The situation went from bad to worse. Jimmy had grabbed his child from Catherine's arms. Had pushed the boy across the room, away from what was going to happen next. Then he had leveled the gun at his wife's head.
Bobby had read Catherine's lips in the magnified world of his Leupold scope.
"What now, Jimmy? What's left?"
Jimmy suddenly smiled, and in that smile, Bobby had known exactly what was going to happen next.
Jimmy Gagnon's finger tightened on the trigger. And fifty yards away, in the darkened bedroom of a neighbor's townhouse, Bobby Dodge had blown him away.

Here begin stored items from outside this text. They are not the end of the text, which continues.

(** ** The object heap *)

(** A new object holding [o]; pickling reads an object's content, and
    unpickling and [copy.deepcopy] both build a new object. *)
Definition alloc (o : Obj) : Py positive :=
  h <- gets heap;;
  let r := fresh (dom h) in
  modify (set_heap (<[r := o]> h));;
  ret r.

Definition deepcopy (r : positive) : Py positive :=
  h <- gets heap;;
  match h !! r with
  | Some o => alloc o
  | None => raise PicklingError
  end.

(** Calling a Python function: its body runs on the heap. *)
Definition call_func (f : Func) (a : Args) : Py positive :=
  emit (EvExec (f_obj f) a);;
  h <- gets heap;;
  let '(r, h') := f_body f a h in
  modify (set_heap h');;
  match r with
  | Ok v => ret v
  | Raise e => raise e
  end.

(** ** joblib: the store backend and [MemorizedFunc]

    The part of joblib (before 1.3) that [helpers/cache.py] calls. A store
    backend is a directory; reading a directory that does not exist finds
    nothing. Objects are taken to be picklable and the file system to work. *)

Record MemorizedFunc := {
  mf_name : string;
  store_location : string;
  func : Func
}.

Definition lookup_dir (loc func_id : string) (w : World)
    : option (FuncDir Obj) :=
  (fs w !!! loc) !! func_id.

Definition update_dir (loc func_id : string)
    (g : FuncDir Obj → FuncDir Obj) (w : World) : World :=
  let store := fs w !!! loc in
  set_fs (<[loc := <[func_id := g (default empty_dir (store !! func_id))]>
                     store]> (fs w)) w.

Definition remove_dir (loc func_id : string) (w : World) : World :=
  set_fs (<[loc := delete func_id (fs w !!! loc)]> (fs w)) w.

Definition contains_item (mf : MemorizedFunc) (func_id args_id : string)
    : Py bool :=
  emit (EvContains (mf_name mf) func_id args_id);;
  d <- gets (lookup_dir (store_location mf) func_id);;
  ret (match d with
       | Some d => bool_decide (is_Some (items d !! args_id))
       | None => false
       end).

In the shooting's aftermath, there was no doubt that Bobby made some mistakes. He'd started drinking, for one. Then he'd met Catherine in person, at a local museum. That had probably been his most self-destructive act. Catherine Gagnon was beautiful, she was sexy, she was the grateful widow of the abusive husband Bobby had just sent to an early grave.
He'd gotten involved with her. Not physically, like D.D. and most others assumed. But emotionally, which was perhaps even worse, and the reason Bobby never bothered to correct anyone's assumptions. He had crossed the line. He'd cared about Cat, and as the people around her had started dying horrific deaths, he'd feared for her life.